EXERCISE AIM → Copy exactly the line containing "pose proof (sheet_cols_pos" and each line after it to the end of the listing, and output nothing else.

STUDY MATERIAL →
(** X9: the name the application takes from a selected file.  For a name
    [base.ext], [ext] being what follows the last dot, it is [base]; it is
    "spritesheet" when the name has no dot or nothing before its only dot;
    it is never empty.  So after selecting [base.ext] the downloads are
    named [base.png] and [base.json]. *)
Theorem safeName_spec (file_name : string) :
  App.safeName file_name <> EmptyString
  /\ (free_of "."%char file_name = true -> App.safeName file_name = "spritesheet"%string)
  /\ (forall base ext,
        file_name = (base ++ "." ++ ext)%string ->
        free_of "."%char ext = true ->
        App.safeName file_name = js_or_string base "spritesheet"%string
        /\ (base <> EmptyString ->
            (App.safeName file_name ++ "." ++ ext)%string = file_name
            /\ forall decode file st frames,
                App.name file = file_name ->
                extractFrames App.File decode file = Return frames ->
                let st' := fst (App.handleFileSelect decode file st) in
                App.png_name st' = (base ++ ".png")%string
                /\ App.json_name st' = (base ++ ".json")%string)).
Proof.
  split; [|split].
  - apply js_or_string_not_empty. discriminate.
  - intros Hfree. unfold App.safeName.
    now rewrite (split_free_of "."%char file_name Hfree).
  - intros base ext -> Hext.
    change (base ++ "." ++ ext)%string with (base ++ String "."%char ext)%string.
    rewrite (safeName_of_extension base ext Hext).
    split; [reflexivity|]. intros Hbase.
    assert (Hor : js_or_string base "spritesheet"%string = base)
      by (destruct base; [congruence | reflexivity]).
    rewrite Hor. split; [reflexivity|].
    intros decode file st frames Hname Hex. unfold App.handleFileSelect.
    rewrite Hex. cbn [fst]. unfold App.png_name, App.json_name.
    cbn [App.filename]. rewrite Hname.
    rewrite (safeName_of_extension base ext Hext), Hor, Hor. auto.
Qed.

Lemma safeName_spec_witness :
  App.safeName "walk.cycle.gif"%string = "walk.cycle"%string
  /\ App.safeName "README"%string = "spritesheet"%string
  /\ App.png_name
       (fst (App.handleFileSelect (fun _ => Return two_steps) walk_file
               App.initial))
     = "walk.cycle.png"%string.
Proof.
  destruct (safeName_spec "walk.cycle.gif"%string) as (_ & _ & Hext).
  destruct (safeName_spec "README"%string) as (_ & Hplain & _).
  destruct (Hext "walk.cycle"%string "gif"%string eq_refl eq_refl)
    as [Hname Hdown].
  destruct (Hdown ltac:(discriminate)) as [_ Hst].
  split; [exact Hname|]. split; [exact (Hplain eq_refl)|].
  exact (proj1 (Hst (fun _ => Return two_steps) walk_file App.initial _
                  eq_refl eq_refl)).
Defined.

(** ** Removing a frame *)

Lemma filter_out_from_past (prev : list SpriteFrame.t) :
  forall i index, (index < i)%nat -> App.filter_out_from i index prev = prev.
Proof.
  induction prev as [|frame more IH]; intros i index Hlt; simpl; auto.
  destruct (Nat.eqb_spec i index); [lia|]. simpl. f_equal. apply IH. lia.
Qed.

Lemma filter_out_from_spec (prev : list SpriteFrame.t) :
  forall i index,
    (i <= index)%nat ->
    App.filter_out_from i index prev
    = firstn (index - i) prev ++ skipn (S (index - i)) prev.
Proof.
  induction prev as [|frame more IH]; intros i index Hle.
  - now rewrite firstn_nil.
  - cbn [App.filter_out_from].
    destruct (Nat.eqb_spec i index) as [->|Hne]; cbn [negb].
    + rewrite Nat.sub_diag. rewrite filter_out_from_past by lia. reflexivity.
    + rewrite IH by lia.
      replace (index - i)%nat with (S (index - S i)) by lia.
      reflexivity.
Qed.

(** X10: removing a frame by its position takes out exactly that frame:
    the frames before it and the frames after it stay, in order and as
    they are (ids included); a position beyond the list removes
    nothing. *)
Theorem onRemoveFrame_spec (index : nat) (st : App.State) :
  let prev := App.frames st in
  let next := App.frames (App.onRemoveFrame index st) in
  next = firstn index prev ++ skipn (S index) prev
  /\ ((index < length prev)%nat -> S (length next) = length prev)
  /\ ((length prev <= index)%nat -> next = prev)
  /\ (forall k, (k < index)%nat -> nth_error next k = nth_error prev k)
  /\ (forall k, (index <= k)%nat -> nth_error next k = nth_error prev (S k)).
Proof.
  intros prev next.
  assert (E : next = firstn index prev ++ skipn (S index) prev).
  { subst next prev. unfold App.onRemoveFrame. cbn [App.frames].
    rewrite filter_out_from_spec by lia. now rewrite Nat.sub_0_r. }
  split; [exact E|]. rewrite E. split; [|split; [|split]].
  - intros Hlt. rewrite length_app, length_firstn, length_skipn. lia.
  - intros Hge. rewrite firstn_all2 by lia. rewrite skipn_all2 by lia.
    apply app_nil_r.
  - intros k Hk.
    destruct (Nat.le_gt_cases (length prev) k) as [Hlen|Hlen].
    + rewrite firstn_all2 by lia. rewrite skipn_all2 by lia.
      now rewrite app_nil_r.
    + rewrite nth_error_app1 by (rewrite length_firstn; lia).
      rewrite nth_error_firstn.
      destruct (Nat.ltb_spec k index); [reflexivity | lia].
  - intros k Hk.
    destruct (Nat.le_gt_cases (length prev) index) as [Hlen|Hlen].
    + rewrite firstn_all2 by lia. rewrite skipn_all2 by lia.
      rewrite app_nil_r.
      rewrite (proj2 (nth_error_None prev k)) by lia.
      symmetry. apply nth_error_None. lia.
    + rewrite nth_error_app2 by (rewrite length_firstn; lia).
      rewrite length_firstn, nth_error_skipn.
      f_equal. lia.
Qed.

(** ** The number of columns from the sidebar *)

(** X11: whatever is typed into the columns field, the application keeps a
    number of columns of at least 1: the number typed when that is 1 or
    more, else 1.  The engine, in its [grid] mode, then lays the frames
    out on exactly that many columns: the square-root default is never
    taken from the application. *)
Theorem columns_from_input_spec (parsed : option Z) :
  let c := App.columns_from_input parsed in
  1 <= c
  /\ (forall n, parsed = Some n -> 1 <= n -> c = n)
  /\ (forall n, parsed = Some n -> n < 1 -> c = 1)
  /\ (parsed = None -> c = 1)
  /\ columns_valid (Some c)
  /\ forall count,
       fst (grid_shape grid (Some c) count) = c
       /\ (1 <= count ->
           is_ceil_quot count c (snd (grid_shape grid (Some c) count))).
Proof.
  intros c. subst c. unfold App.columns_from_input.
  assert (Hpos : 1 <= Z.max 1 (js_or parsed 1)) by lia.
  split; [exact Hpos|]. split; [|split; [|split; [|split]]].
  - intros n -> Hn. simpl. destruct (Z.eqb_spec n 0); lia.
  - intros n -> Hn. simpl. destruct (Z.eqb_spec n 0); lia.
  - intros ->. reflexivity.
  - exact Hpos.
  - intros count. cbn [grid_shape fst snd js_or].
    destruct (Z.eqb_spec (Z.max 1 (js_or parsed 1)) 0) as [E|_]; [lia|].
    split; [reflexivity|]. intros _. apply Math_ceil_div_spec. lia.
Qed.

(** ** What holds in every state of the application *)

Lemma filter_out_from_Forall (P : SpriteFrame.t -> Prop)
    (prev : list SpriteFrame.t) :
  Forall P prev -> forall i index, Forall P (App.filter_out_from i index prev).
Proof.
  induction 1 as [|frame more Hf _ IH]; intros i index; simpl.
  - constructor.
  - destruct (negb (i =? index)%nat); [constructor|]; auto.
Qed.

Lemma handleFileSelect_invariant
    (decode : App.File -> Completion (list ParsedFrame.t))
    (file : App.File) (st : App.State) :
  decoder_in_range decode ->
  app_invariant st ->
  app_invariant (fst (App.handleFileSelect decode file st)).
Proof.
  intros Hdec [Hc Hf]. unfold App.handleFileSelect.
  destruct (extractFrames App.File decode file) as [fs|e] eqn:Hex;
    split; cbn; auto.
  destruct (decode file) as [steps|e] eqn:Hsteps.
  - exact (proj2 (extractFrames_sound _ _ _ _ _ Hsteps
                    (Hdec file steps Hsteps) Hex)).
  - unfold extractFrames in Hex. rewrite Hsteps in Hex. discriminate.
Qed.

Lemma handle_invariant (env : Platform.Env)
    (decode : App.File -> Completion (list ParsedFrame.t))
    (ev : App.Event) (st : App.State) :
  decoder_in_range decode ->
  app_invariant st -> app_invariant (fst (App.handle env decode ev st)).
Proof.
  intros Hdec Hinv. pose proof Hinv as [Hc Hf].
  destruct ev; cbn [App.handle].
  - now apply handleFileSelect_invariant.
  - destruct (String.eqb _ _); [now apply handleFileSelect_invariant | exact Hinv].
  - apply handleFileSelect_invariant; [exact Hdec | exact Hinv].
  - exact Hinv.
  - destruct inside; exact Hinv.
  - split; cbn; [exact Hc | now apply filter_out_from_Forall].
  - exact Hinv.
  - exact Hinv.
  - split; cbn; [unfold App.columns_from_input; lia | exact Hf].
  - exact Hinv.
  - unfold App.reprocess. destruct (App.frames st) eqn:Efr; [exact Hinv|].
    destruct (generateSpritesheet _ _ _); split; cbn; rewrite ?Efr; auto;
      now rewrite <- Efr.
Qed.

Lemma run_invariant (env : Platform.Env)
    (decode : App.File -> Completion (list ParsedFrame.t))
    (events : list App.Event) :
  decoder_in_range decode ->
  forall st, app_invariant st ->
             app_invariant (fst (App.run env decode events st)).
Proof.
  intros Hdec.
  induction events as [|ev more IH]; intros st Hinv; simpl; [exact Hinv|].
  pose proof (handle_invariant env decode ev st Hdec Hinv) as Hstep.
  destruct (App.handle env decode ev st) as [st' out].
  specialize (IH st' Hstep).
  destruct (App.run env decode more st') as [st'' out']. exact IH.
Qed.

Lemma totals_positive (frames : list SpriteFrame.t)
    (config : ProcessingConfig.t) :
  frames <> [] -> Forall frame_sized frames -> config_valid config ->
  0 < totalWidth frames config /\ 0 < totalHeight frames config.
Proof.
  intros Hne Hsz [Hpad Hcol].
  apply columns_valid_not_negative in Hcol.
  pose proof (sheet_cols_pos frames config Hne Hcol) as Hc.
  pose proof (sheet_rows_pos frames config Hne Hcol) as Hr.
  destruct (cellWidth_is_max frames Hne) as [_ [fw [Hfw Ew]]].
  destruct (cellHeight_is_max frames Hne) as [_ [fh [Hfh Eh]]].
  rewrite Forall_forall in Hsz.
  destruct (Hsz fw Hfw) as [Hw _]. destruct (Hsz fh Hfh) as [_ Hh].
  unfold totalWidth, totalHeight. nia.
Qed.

ANSWER SPACE →
  pose proof (sheet_cols_pos frames config Hne Hcol) as Hc.
  pose proof (sheet_rows_pos frames config Hne Hcol) as Hr.
  destruct (cellWidth_is_max frames Hne) as [_ [fw [Hfw Ew]]].
  destruct (cellHeight_is_max frames Hne) as [_ [fh [Hfh Eh]]].
  rewrite Forall_forall in Hsz.
  destruct (Hsz fw Hfw) as [Hw _]. destruct (Hsz fh Hfh) as [_ Hh].
  unfold totalWidth, totalHeight. nia.
Qed.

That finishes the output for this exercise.